A ilusão do trabalho barato

João Miranda não tem estofo para admitir que o desemprego é propositadamente elevado para que os salários baixem. Chama-se mercado de emprego, e foi intervencionado pelo estado com todas as leis para um despedimento cada vez mais fácil da última década.

Objectivo: acumulação de capital (e medo social). Ilusão: que esse capital será investido (e que o medo terá efeitos prolongados). Destino óbvio: fuga de capitais para um paraíso qualquer, que mal a Espanha demonstre estar apenas um ano atrasada em relação a Portugal a Europa fica deserta de investidores. Nem a dívida alemã escapa.

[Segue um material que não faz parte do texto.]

Definition written_100 : exec (state * Z) :=
  '(s, _) <- File_Create booted (path "/f") ;;
  '(s, fd) <- File_Open s (path "/f") ;;
  File_Write s fd letters 100.

Definition unlinked_f : exec (state * Z) :=
  '(s, _) <- written_100 ;;
  '(s, _) <- File_Close s 0 ;;
  File_Unlink s (path "/f").

Definition overlong_write : exec (state * Z) :=
  '(s, _) <- File_Create booted (path "/f") ;;
  '(s, fd) <- File_Open s (path "/f") ;;
  File_Write s fd letters (MAX_SECTORS_PER_FILE * SECTOR_SIZE + 1).

Definition opened_f : exec (state * Z) :=
  '(s, _) <- File_Create booted (path "/f") ;;
  File_Open s (path "/f").

(** The state a run ends in ([booted] when it has none). *)
Definition state_of (m : exec (state * Z)) : state :=
  match m with
  | Done (s, _) => s
  | Stuck => booted
  end.

(** "/d" is a directory that holds the file "x". *)
Definition made_dir : exec (state * Z) :=
  '(s, _) <- Dir_Create booted (path "/d") ;;
  File_Create s (path "/d/x").

(** The session of [written_100], back at offset 0. *)
Definition rewound : exec (state * Z) :=
  '(s, _) <- written_100 ;;
  File_Seek s 0 0.

(** The disk a run of [add_inode] or [remove_inode] ends with. *)
Definition disk_of (m : exec (disk * Z)) : disk :=
  match m with
  | Done (d, _) => d
  | Stuck => blank_disk
  end.

(** The state and the buffer a [File_Read] ends with. *)
Definition read_of (m : exec (state * pointer * Z)) : state * pointer :=
  match m with
  | Done (s, b, _) => (s, b)
  | Stuck => (booted, None)
  end.

(** The disk of [created_a_b] with the size of inode 1 ("/a")
    overwritten by -1, as a backstore file handed to [FS_Boot]. *)
Definition negative_size_image : disk :=
  let d := st_disk (state_of created_a_b) in
  fun s => if s =? inode_sector_of 1
           then set_inode_size (d s) (inode_offset_of 1) (-1)
           else d s.

(** The disk after [File_Create("/a")] on a new volume, with every bit
    of the sector bitmap set: a volume without a free sector, as a
    backstore file handed to [FS_Boot]. *)
Definition full_volume_image : disk :=
  let d := st_disk (state_of (File_Create booted (path "/a"))) in
  fun s => if (SECTOR_BITMAP_START_SECTOR <=? s) && (s <? INODE_TABLE_START_SECTOR)
           then (fun _ => Byte.xff)
           else d s.

(** "/f" created and opened on that volume. *)
Definition opened_f_full : exec (state * Z) :=
  '(s, _) <- File_Create (fst (FS_Boot (Some full_volume_image))) (path "/f") ;;
  File_Open s (path "/f").

(** A state in which every slot of [open_files] is taken. *)
Definition all_slots_taken : state :=
  {| st_disk := st_disk (state_of created_a_b);
     open_files := fun _ => {| of_inode := 1; of_size := 0; of_pos := 0 |};
     osErrno := E_NONE |}.

End Sample.

(** ** Basic facts *)

Lemma bind_Done {A B : Type} (m : exec A) (k : A -> exec B) (b : B) :
  bind m k = Done b -> exists a, m = Done a /\ k a = Done b.
Proof.
  destruct m as [a|]; simpl; intros H; [exists a; auto | discriminate].
Qed.

Lemma assert_Done (b : bool) (u : unit) : assert b = Done u -> b = true.
Proof. destruct b; simpl; [reflexivity | discriminate]. Qed.

Section Facts.
Context {G : geometry}.

(** *** File names *)

Lemma illegal_char_false (ch : Z) : illegal_char ch = false.
Proof.
  unfold illegal_char.
  destruct (ch <? 65) eqn:E1; destruct (90 <? ch) eqn:E2; simpl; try reflexivity.
  apply Z.ltb_lt in E1. apply Z.ltb_lt in E2. lia.
Qed.

Lemma illegal_filename_loop_0 (name : cstring) : illegal_filename_loop name = 0.
Proof.
  induction name as [|c name IH]; simpl; [reflexivity|].
  rewrite illegal_char_false. exact IH.
Qed.

(** Only the length test of [illegal_filename] can reject a name. *)
Lemma illegal_filename_short (name : cstring) :
  Z.of_nat (List.length name) <= MAX_NAME - 1 -> illegal_filename name = 0.
Proof.
  intros H. unfold illegal_filename.
  destruct (Z.ltb_spec (MAX_NAME - 1) (Z.of_nat (List.length name))); [lia|].
  apply illegal_filename_loop_0.
Qed.


(** *** The open-file table *)

Lemma is_file_open_loop_hit (tab : Z -> open_file) (inode : Z) (n : nat) (i fd : Z) :
  i <= fd < i + Z.of_nat n -> of_inode (tab fd) = inode ->
  is_file_open_loop n i tab inode = 1.
Proof.
  revert i. induction n as [|n IH]; intros i Hr Hfd; [lia|].
  simpl. destruct (Z.eqb_spec (of_inode (tab i)) inode) as [|Hne]; [reflexivity|].
  apply IH; [|exact Hfd].
  assert (fd <> i) by (intros ->; contradiction). lia.
Qed.

Lemma is_file_open_hit (st : state) (fd : Z) :
  0 <= fd < MAX_OPEN_FILES ->
  is_file_open st (of_inode (open_files st fd)) = 1.
Proof.
  intros H. unfold is_file_open.
  apply is_file_open_loop_hit with (fd := fd); [|reflexivity].
  unfold MAX_OPEN_FILES in *. lia.
Qed.

Lemma new_file_fd_loop_full (tab : Z -> open_file) (n : nat) (i : Z) :
  (forall fd, i <= fd < i + Z.of_nat n -> 0 < of_inode (tab fd)) ->
  new_file_fd_loop n i tab = -1.
Proof.
  revert i. induction n as [|n IH]; intros i H; [reflexivity|].
  simpl. destruct (Z.leb_spec (of_inode (tab i)) 0) as [Hle|_].
  - specialize (H i). lia.
  - apply IH. intros fd Hfd. apply H. lia.
Qed.

Lemma new_file_fd_loop_range (tab : Z -> open_file) (n : nat) (i : Z) :
  let fd := new_file_fd_loop n i tab in
  fd = -1 \/ (i <= fd < i + Z.of_nat n /\ of_inode (tab fd) <= 0).
Proof.
  revert i. induction n as [|n IH]; intros i; simpl; [left; reflexivity|].
  destruct (Z.leb_spec (of_inode (tab i)) 0) as [Hle|_].
  - right. split; [lia|exact Hle].
  - destruct (IH (i + 1)) as [E|[Hr Hf]]; [left; exact E|right].
    split; [lia|exact Hf].
Qed.

(** [File_Seek] never gets past its second test with a positive
    descriptor: the first test finds the slot [fd] itself. *)
Lemma File_Seek_positive_fd (st : state) (fd offset : Z) :
  0 < fd < MAX_OPEN_FILES ->
  File_Seek st fd offset = Done (set_errno st E_GENERAL, -1).
Proof.
  intros H. unfold File_Seek, open_file_at.
  destruct (Z.leb_spec 0 fd); [|lia].
  destruct (Z.ltb_spec fd MAX_OPEN_FILES); [|lia].
  simpl. rewrite is_file_open_hit by lia. simpl.
  destruct (Z.ltb_spec 0 fd); [reflexivity|lia].
Qed.
(** A call or a read keeps the source networks, and the cache is left as
    it is or filled with the union of their node sets. *)
Lemma call_keeps_nets w w' :
  call w w' ->
  nets (self w') = nets (self w) /\
  (nodes_cache (self w') = nodes_cache (self w) \/
   nodes_cache (self w') = Some (⋃ (node_set <$> nets (self w)))).
Proof.
  intros Hc. destruct Hc.
  - apply nodes_self.
  - assert ((unstable_nodes w).2 = w \/ (unstable_nodes w).2 = (nodes w).2) as [->| ->];
      [|auto|apply nodes_self].
    unfold unstable_nodes, bind, get_self, raise, ret.
    destruct (cores (self w)); [right|by left].
    by destruct (nodes w) as [[n|e] w1].
  - auto.
  - assert ((is_bootstrapped w).2 = w) as ->; [|auto].
    unfold is_bootstrapped, bind, get_self, raise, ret.
    by destruct (bootstraps (self w)).
  - destruct (bootstrap_self net w) as [->|(bs & _ & ->)]; auto.
  - unfold im_partition, bind, get_self, emit, lift, ret; simpl.
    destruct (infomap_run (cfg (self w)) net); auto.
  - rewrite partition_nets, partition_nodes_cache. auto.
  - rewrite sigclu_nets, sigclu_nodes_cache. auto.
Qed.

Lemma call_step w w' : call w w' -> step w w'.
Proof. intros Hc. destruct Hc; constructor. Qed.

(** Under the documented use the cache is empty or holds the union of the
    node sets of the networks given to the constructor. *)
Lemma used_cache net o w :
  used (new_world net o) w ->
  nets (self w) = nets (init net o) /\
  (nodes_cache (self w) = None \/
   nodes_cache (self w) = Some (⋃ (node_set <$> nets (init net o)))).
Proof.
  revert w. apply rtc_ind_r; [auto|].
  intros w1 w2 _ Hc [Hn Hcache].
  destruct (call_keeps_nets _ _ Hc) as [Hn' Hcache'].
  split; [congruence|].
  destruct Hcache' as [->| ->]; [done|]. right. by rewrite Hn.
Qed.

(** C9. On an object used as documented (any calls and reads since its
    construction, its source networks left alone), [nodes] returns the
    union of the node sets of the source networks given to the constructor,
    whether this is its first read or not, whether it is read directly or
    was first read through [unstable_nodes]; and every later access,
    whatever was done to the object in between (even replacing its source
    networks), returns that same value from the cache and leaves the object
    as it is. *)
Theorem nodes_computed_once_and_cached
    (net : net_arg) (o : ConfigOptions) (w w' : World) :
  used (new_world net o) w ->
  reachable (nodes w).2 w' ->
  (nodes w).1 = Ok (⋃ (node_set <$> nets (init net o))) /\
  nodes_cache (self (nodes w).2) = Some (⋃ (node_set <$> nets (init net o))) /\
  nodes w' = (Ok (⋃ (node_set <$> nets (init net o))), w').
Proof.
  intros Hu Hr. destruct (used_cache _ _ _ Hu) as [Hn Hcache].
  assert (nodes w = (Ok (⋃ (node_set <$> nets (init net o))), (nodes w).2) /\
          nodes_cache (self (nodes w).2)
          = Some (⋃ (node_set <$> nets (init net o)))) as [Hv Hc].
  { destruct Hcache as [Hnone|Hsome].
    - rewrite (nodes_fresh _ Hnone), Hn. by simpl.
    - by rewrite (nodes_cached_value _ _ Hsome). }
  split; [by rewrite Hv|]. split; [done|].
  apply nodes_cached_value. by eapply reachable_keeps_cache.
Qed.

(e já agora: mesmo um ex-quadro menor da Goldman Sachs é alguém que trabalhou para uma associação de malfeitores; o que há é muita gente a fingir não dar por isso)

Comments


  1. Caro João José, nunca estive tão de acordo consigo! Brilhante o seu post! Pena é a miopía generalizada e o desconhecimento colossal da maioria de “como se mexem os cordelinhos”!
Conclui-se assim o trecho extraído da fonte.